Emotional and physical challenges faced by parents and caregivers of children with autism spectrum disorder

Abstract

Autism spectrum disorder (ASD) has a significant impact on the broader family, with parents and other carers experiencing high levels of parenting stress, caregiver burden and psychological distress. A body of research has explored emotional and practical/physical impacts of ASD caregiving, but the degree to which these outcomes co-occur across child, carer and contextual factors has not been synthesised within recent quantitative evidence.

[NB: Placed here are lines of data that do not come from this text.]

Lemma type_of_bits typ mode : Z.land (Z.lor typ (Z.land mode 511)) 61440 = Z.land typ 61440.
Proof.
  rewrite Z.land_lor_distr_l, <- Z.land_assoc. change (Z.land 511 61440) with 0.
  by rewrite Z.land_0_r, Z.lor_0_r.
Qed.

Lemma mode_of_wire mode : HttpText.mode_of_bits (FileMode.unix_type_and_perm mode) = wire_mode mode.
Proof.
  assert (∀ m, FileMode.from_perm (FileMode.perm m) = FileMode.perm m) as Hperm.
  { intros m. unfold FileMode.from_perm, FileMode.perm, FileMode.PERM_MASK. by rewrite <- Z.land_assoc. }
  unfold HttpText.mode_of_bits, FileMode.unix_type_and_perm, wire_mode, FileMode.perm, FileMode.PERM_MASK.
  destruct (FileMode.is_dir mode); [|destruct (FileMode.is_symlink mode);
    [|destruct (FileMode.contains mode FileMode.NAMED_PIPE);
    [|destruct (FileMode.contains mode FileMode.SOCKET)]]];
    rewrite perm_of_bits, type_of_bits by done; cbn; f_equal; apply Hperm.
Qed.

Lemma unix_mode_bound mode : 0 ≤ FileMode.unix_type_and_perm mode ≤ U32_MAX.
Proof.
  unfold FileMode.unix_type_and_perm, FileMode.perm, FileMode.PERM_MASK.
  pose proof (land_range 9 mode 511 ltac:(lia) ltac:(lia)) as Hl.
  assert (∀ typ, 0 ≤ typ < 2 ^ 16 → 0 ≤ Z.lor typ (Z.land mode 511) ≤ U32_MAX) as H.
  { intros typ Ht. unfold U32_MAX.
    pose proof (lor_range 16 typ (Z.land mode 511) ltac:(lia) Ht ltac:(lia)). lia. }
  apply H. repeat case_match; lia.
Qed.

(** [HttpFs] reads the mode that the server writes. *)
Lemma parse_http_mode_wire mode : HttpText.parse_http_mode (HttpServer.http_mode mode) = wire_mode mode.
Proof.
  unfold HttpText.parse_http_mode, HttpServer.http_mode, parse_u32.
  rewrite parse_unsigned_pretty by apply unix_mode_bound. apply mode_of_wire.
Qed.

Lemma wire_mode_dir mode : FileMode.is_dir (wire_mode mode) = FileMode.is_dir mode.
Proof.
  assert (∀ typ, Z.land typ FileMode.DIR = 0 →
    Z.land (Z.lor typ (FileMode.perm mode)) FileMode.DIR = 0) as H.
  { intros typ Ht. unfold FileMode.perm. rewrite Z.land_lor_distr_l, Ht, <- Z.land_assoc.
    change (Z.land FileMode.PERM_MASK FileMode.DIR) with 0. by rewrite Z.land_0_r. }
  unfold wire_mode. destruct (FileMode.is_dir mode) eqn:Hd.
  - unfold FileMode.is_dir, FileMode.contains. rewrite Z.land_lor_distr_l.
    unfold FileMode.perm. rewrite <- Z.land_assoc.
    change (Z.land FileMode.PERM_MASK FileMode.DIR) with 0. by rewrite Z.land_0_r.
  - destruct (FileMode.is_symlink mode); unfold FileMode.is_dir, FileMode.contains.
    + by rewrite H.
    + specialize (H 0 eq_refl). rewrite Z.lor_0_l in H. by rewrite H.
Qed.

(** ** Metadata in headers *)

(** What can be sent in headers: every field in the range of its type, a time that is
    not before 1970. *)
Definition sendable (m : Metadata) : Prop :=
  0 ≤ m_modified m ∧ unix_secs (m_modified m) ≤ I64_MAX
  ∧ in_u32 (m_uid m) ∧ in_u32 (m_gid m).

(** The metadata that arrives. *)
Definition arriving (name : string) (m : Metadata) (len : Z) : Metadata :=
  mkMetadata (base_name name) (wire_mode (m_mode m))
    (if FileMode.is_dir (m_mode m) then Z.max len 2 else len)
    (unix_secs (m_modified m) * 1000000000) (m_uid m) (m_gid m).

Lemma metadata_headers_eq m len :
  let modified : string := pretty (unix_secs (m_modified m)) in
  metadata_headers m len =
    [("Content-Length", pretty len); ("Content-Mode", http_mode (m_mode m));
     ("Content-Modified", modified);
     ("Content-Ownership", pretty (m_uid m) +:+ ":" +:+ pretty (m_gid m));
     ("Content-Type", content_type (m_mode m)); ("ETag", etag_of (m_mode m) len modified);
     ("Last-Modified", modified)].
Proof. reflexivity. Qed.

Lemma parse_owner_pretty uid gid : in_u32 uid → in_u32 gid →
  parse_owner (pretty uid +:+ ":" +:+ pretty gid) = (uid, gid).
Proof.
  unfold in_u32. intros Hu Hg. unfold parse_owner.
  rewrite (proj2 (split_once_Some ":" _ (pretty uid) (pretty gid)))
    by (split; [done|apply pretty_no_char; done || lia]).
  unfold parse_u32. by rewrite !parse_unsigned_pretty by lia.
Qed.

Lemma unix_secs_nonneg t : 0 ≤ unix_secs t.
Proof. unfold unix_secs. apply Z.div_pos; lia. Qed.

This systematic review aimed to synthesise quantitative empirical studies published mainly from 2015 onwards for exploring emotional and physical/practical caregiving outcomes in ASD caregiving. Methods: PsycINFO, PubMed, Scopus, Web of Science, CINAHL and ERIC were searched using pre-defined eligibility criteria. One hundred and fourteen records were screened and twenty studies were included in the main synthesis and additional sources were used for contextual and measurement purposes, but were not counted as included studies. Data were extracted and synthesised using structured narrative comparison, with consideration of methodological quality and contextual moderators. Across included studies, child clinical characteristics and caregiving context were commonly associated with variation in carer outcomes, including psychological distress and indicators of practical/physical burden (e.g. time demands and fatigue where measured). Carer characteristics (including gender, socioeconomic circumstances, health status, resilience and social support) were frequently explored as correlates or moderators. Intervention studies most commonly reported modest improvements in carer distress, while practical/physical caregiving demands were less consistently targeted where structural caregiving responsibilities remained unchanged. Methodological limitations commonly identified included the use of cross-sectional designs, dominance of self-report measures and poor representation of fathers and non-Western samples.

This review emphasizes the multidimensional and context-dependent nature of ASD caregiving outcomes and highlights key priorities for enhancing the rigour of future quantitative research in this field.